There is a reason everyone has been saying take some time out and remove him from the home- it's to avoid these extremely emotional confrontations and help take some of the heat out of the situation.

PeppermintPasty · 21/03/2013 20:21

I don't think now is the time to be lecturing the op. The situation is far from ideal all round, we all know that, the op knows it.

NotTreadingGrapes · 21/03/2013 20:24

Also delurking with Flowers for the OP.

practicality · 21/03/2013 20:27

Actually it isn't a lecture it's good advice. O.P really shouldn't repeat this in the interests of self preservation.

Her H could very well hold her to ransom over this and she needs to be in control of both the situation and herself.

ChateauCollapso · 21/03/2013 20:27

I don't often post but had to as am truly shocked by his behaviour. How can he not be eaten up with guilt and disgust at himself. Look after yourself as you're the only one that matters. For better for worse, in sickness and in health - clearly means nothing to him.
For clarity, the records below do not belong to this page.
(** A task goes to wait for an item. *)
Lemma receive_waits core core2 q s V x t c G ticks buf peek :
  is_core core -> is_core core2 -> idle core q s V x [] -> on_time (qker s) V -> cur (qker s) core2 = t -> tcbs (qker s) !! t = Some c ->
  xGenericListItem t ∈ sq V G -> ~ linked V (xEventListItem t) -> xTasksWaitingToReceive q <> 0 -> 0 < ticks <= portMAX_DELAY ->
  wp (receive_first core q buf ticks None peek)
     (fun r s1 => s1 = s /\ exists tm, r = inr tm /\
        wp (receive_second core2 q tm ticks)
           (fun r2 s2 => r2 = Some (tm, ticks) /\ exists k' V' rq, s2 = Qs (with_requests rq k') (queues s) (ram s)
              /\ placed (xTasksWaitingToReceive q) t (key (mem (qker s)) (xEventListItem t)) ticks (qker s) V k' V'
              /\ sq V' (xTasksWaitingToReceive q)
                 = filter (fun y => y <> xGenericListItem t) (sorted_insert (key (mem (qker s))) (xEventListItem t) (sq V (xTasksWaitingToReceive q)))) s) s.
Proof.
  intros Hc Hc2 [HW Hcp Hs Hq Ex Hh Hct H1 H2] Hon Hcur Ht Hg Hne HE0 Htk. pose proof Hh as [Hhd _ _ Hcnt _ _ _]. cbn in Hcnt.
  unfold receive_first. apply wp_bind. eapply wp_queue; [exact Ex|]. rewrite Hcnt. change (0 <? 0) with false. cbv iota.
  rewrite (proj2 (Z.eqb_neq ticks 0)) by lia. apply wp_bind, wp_in_ker. eapply wp_mono; [by apply (timeout_fresh ticks)|]. intros tm k1 [-> Hck].
  apply wp_ret. split; [by destruct s|]. exists tm. split; [done|]. unfold receive_second. apply wp_bind, wp_in_ker. eapply wp_mono; [exact Hck|].
  intros r k2 [-> ->]. cbv iota. replace (Qs (qker s) (queues s) (ram s)) with s by (by destruct s). unfold prvIsQueueEmpty. apply wp_bind, wp_bind. eapply wp_queue; [exact Ex|].
  apply wp_ret. rewrite Hcnt. change (0 =? 0) with true. cbv iota. apply wp_bind, wp_bind. eapply wp_queue; [exact Ex|].
  destruct (Z.eqb_spec (pcHead x) queueQUEUE_IS_MUTEX) as [E|_]; [unfold queueQUEUE_IS_MUTEX in *; lia|]. apply wp_bind, wp_ret.
  apply wp_bind, wp_in_ker. eapply wp_mono; [eapply (place_ordered_spec core2 (qker s) V t c); try done; apply H2|]. intros [] k' (V' & Hp & Hsq).
  unfold queueYIELD. apply wp_in_ker. unfold request_. apply wp_modify. apply wp_ret. split; [done|]. exists k', V'. eexists. split_and!; [done|done|done].
Qed.

Lemma sorted_insert_first f n xs : (forall y, y ∈ xs -> f n < f y) -> sorted_insert f n xs = n :: xs.
Proof.
  intros H. destruct xs as [|y xs]; [done|]. cbn. destruct (Z.leb_spec (f y) (f n)) as [Hle|]; [|done]. specialize (H y (list_elem_of_here _ _)). lia.
Qed.

(** C16: A task that waits for an item on an empty queue, with a time-out or
    without, and has a higher priority than the other tasks that wait there, is
    made ready by the next send, on either CPU, and returns from its call with
    the item that was sent, in its buffer; the queue is empty again. *)
Theorem receive_gets_sent core coreR core' q s V x t c G ticks buf src pos :
  is_core core -> is_core coreR -> is_core core' -> idle core q s V x [] -> susp (qker s) coreR = 0 -> susp (qker s) core' = 0 ->
  on_time (qker s) V -> cur (qker s) core = t -> tcbs (qker s) !! t = Some c ->
  xGenericListItem t ∈ sq V G -> ~ linked V (xEventListItem t) -> xTasksWaitingToReceive q <> 0 -> 0 < ticks <= portMAX_DELAY ->
  (forall y, y ∈ sq V (xTasksWaitingToReceive q) -> key (mem (qker s)) (xEventListItem t) < key (mem (qker s)) y) ->
  position_ok x pos -> buffer x (ram s) src -> buffer_ok x (ram s) buf ->
  wp (xQueueGenericReceive [Pause (mret tt) core (xQueueGenericSend [] core' q src 0 pos;; mret tt) coreR] core q buf ticks false)
     (fun r s' => let item := read_bytes (ram s) src (Z.to_nat (uxItemSize x)) in
        r = Some (Some item) /\ (forall a, buf = Some a -> read_bytes (ram s') a (Z.to_nat (uxItemSize x)) = item)
        /\ exists V' x', idle coreR q s' V' x' [] /\ xGenericListItem t ∈ sq V' (ready (uxPriority c)) /\ ~ linked V' (xEventListItem t)) s.
Proof.
  intros Hc Hc1 Hc' Hid Hs1 Hs' Hon Hcur Ht Hg Hne HE0 Htk Hmax Hpos Hsrc Hbuf. pose proof Hid as [HW Hcp Hs Hq Ex Hh Hct H1 H2]. pose proof Hh as [_ Hn Hsz _ _ _ _].
  unfold xQueueGenericReceive. apply wp_bind, wp_check; [by apply negb_true_iff, Z.eqb_neq|]. apply wp_bind. eapply wp_queue; [exact Ex|].
  apply wp_bind, wp_check; [by eapply receive_checks|]. apply wp_bind. unfold may_block. apply wp_bind, wp_in_ker, wp_suspended; [apply HW|done|].
  replace (Qs (qker s) (queues s) (ram s)) with s by (by destruct s). apply wp_bind, wp_get, wp_ret. rewrite Hs. change (negb (0 =? 0)) with false. rewrite andb_false_r. cbn [andb negb].
  apply wp_bind, wp_check; [done|]. cbn [receive_loop between after RtosQueue.core1 core2]. apply wp_bind.
  eapply wp_mono; [by apply (receive_waits core core q s V x t c G ticks buf false)|]. intros r s1 (-> & tm & -> & Hsec). apply wp_bind, wp_ret. apply wp_bind.
  eapply wp_mono; [exact Hsec|]. intros r2 s2 (-> & k2 & V2 & rq & -> & Hp & Hsq). apply wp_bind, wp_bind.
  pose proof (idle_placed core core' q s V x [] _ t c _ _ k2 V2 rq Hid Hs' Ht Hp) as Hid2.
  eapply wp_mono; [by apply (send_spec core' q _ V2 x [] src pos)|]. intros r3 s3 (b & -> & Hsend). apply wp_ret.
  unfold send_result in Hsend. cbn [length] in Hsend. rewrite (proj2 (Z.ltb_lt (Z.of_nat 0) (uxLength x))) in Hsend by lia. cbn [orb ram] in Hsend.
  set (item := read_bytes (ram s) src _) in *. destruct Hsend as (-> & V3 & x3 & [Hid3 Hsh3 Hw3 _ Hm3]). cbn [qker ram] in *.
  assert (Eput : put pos item [] = [item]) by (unfold put; by destruct Hpos as [->|[->|(-> & _ & _)]]). rewrite Eput in Hid3.
  pose proof (kp_suspended _ _ (kept_trans _ _ _ (pl_kept _ _ _ _ _ _ _ _ Hp) (kept_trans k2 (with_requests rq k2) _ ltac:(by split) (woke_kept _ _ _ _ _ Hw3)))) as Hsu.
  assert (Hid4 : idle coreR q s3 V3 x3 [item]) by (destruct Hid3; split; try done; unfold susp in *; by rewrite Hsu).
  assert (Hbuf3 : buffer_ok x3 (ram s3) buf).
  { destruct buf as [a|]; [|done]. cbn in *. apply (buffer_shape x); [done|]. destruct Hbuf as [B1 B2]. split; [|done]. intros y Hy.
    destruct (decide (0 < uxItemSize x)) as [Hk|]; [|lia]. rewrite Hm3; [by apply B1|]. by apply (proj2 (B2 Hk)). }
  apply wp_bind. eapply wp_mono; [apply (receive_first_spec coreR q s3 V3 x3 [item]); [done|done|done|by left]|].
  intros r4 s4 (l & -> & -> & V4 & x4 & [Hid5 Hsh5 Hw5 _ Hm5]). apply wp_ret. cbn zeta. split; [done|].
  assert (Hlen : Z.of_nat (length item) = uxItemSize x) by (unfold item; rewrite length_read_bytes; lia). split.
  - intros a ->. rewrite Hm5. cbn. rewrite <- Hlen, Nat2Z.id. apply read_write_bytes.
  - exists V4, x4. split; [done|]. assert (Ht2 : tcbs (with_requests rq k2) !! t = Some c) by (cbn; by rewrite (kp_tcbs _ _ (pl_kept _ _ _ _ _ _ _ _ Hp))).
    assert (Hge : xEventListItem t <> xGenericListItem t) by (apply not_eq_sym; by apply (gen_event _ _ _ _ _ _ HW Ht Ht)).
    rewrite sorted_insert_first, filter_cons_True in Hsq by done.
    destruct (woke_first _ _ _ _ _ t c _ (id_wf _ _ _ _ _ _ Hid2) Ht2 Hsq Hw3) as [R1 R2].
    assert (Ht3 : tcbs (qker s3) !! t = Some c) by (by rewrite (kp_tcbs _ _ (woke_kept _ _ _ _ _ Hw3))).
    destruct (woke_other _ _ _ _ _ t c (id_wf _ _ _ _ _ _ Hid4) Ht3 R2 Hw5) as [O1 O2]. split; [by apply O1|done].
Qed.
End Refine.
What a selfish c**t.

YellowTulips · 21/03/2013 20:34

Ok, so violence isn't great, but quite frankly I admire your restraint OP.

I think I would have been tempted to relieve him of his manhood.

But you know what...he isn't worth it. Indifference and apathy are the only emotions he deserves.

Don't feed his ego - it's big enough already. It's ALL about you now and what you want and need.

He's not the prize here - you are. Thanks

AllOverIt · 21/03/2013 20:36

Sending you strength OP.

He's not worthy of you.

You will get through this.

Thanks
LineRunner · 21/03/2013 20:45

It is poor advice to suggest anyone ever has been right to get into a confrontation.

The OP needs to remove herself from the crap, frankly.

bootsycollins · 21/03/2013 20:59

You will get through this, and when you do you'll be a better, stronger version of who you are today, he'll still be a middle aged balding cunt untrustable unloveable bastard [ grin].

You really will get through this Thanks

ChippingInIsEggceptional · 21/03/2013 21:18

Oh love - what a pathetic twat he is. I am so sorry he's done this to you on top of everything else :(

I hope you have sent him packing.

OhToBeCleo · 21/03/2013 21:21

Just when I thought that nothing on MN could shock me anymore

twolittlemonkeys · 21/03/2013 21:42

Wow. I don't usually post in the relationships section as I have very little helpful advice, but I am just so appalled at his treatment of you. Beyond contemptible. I hope you kick him straight out. You need to put all your energy into your own wellbeing and not waste any more of it on such a pathetic, cowardly two-faced idiot. :( and Shock and Angry for you

SpecialAgentDaenerysTargaryen · 21/03/2013 21:49

Each cheating husband seems to be getting more and more evil on MN. :(

He needs to leave, not just for you but what an example to your children, I am so sorry you're suffering. This cunt didn't even take into account STI risk or the effect emotional well being has on serious illness! Angry

Also demand the truth about this OW. I mean Yugoslavia?! WTAF?!!!! IT HASN'T EXISTED FOR OVER TWENTY YEARS!!

As if all this wasn't enough, something is extraordinarily suspicious about the OW.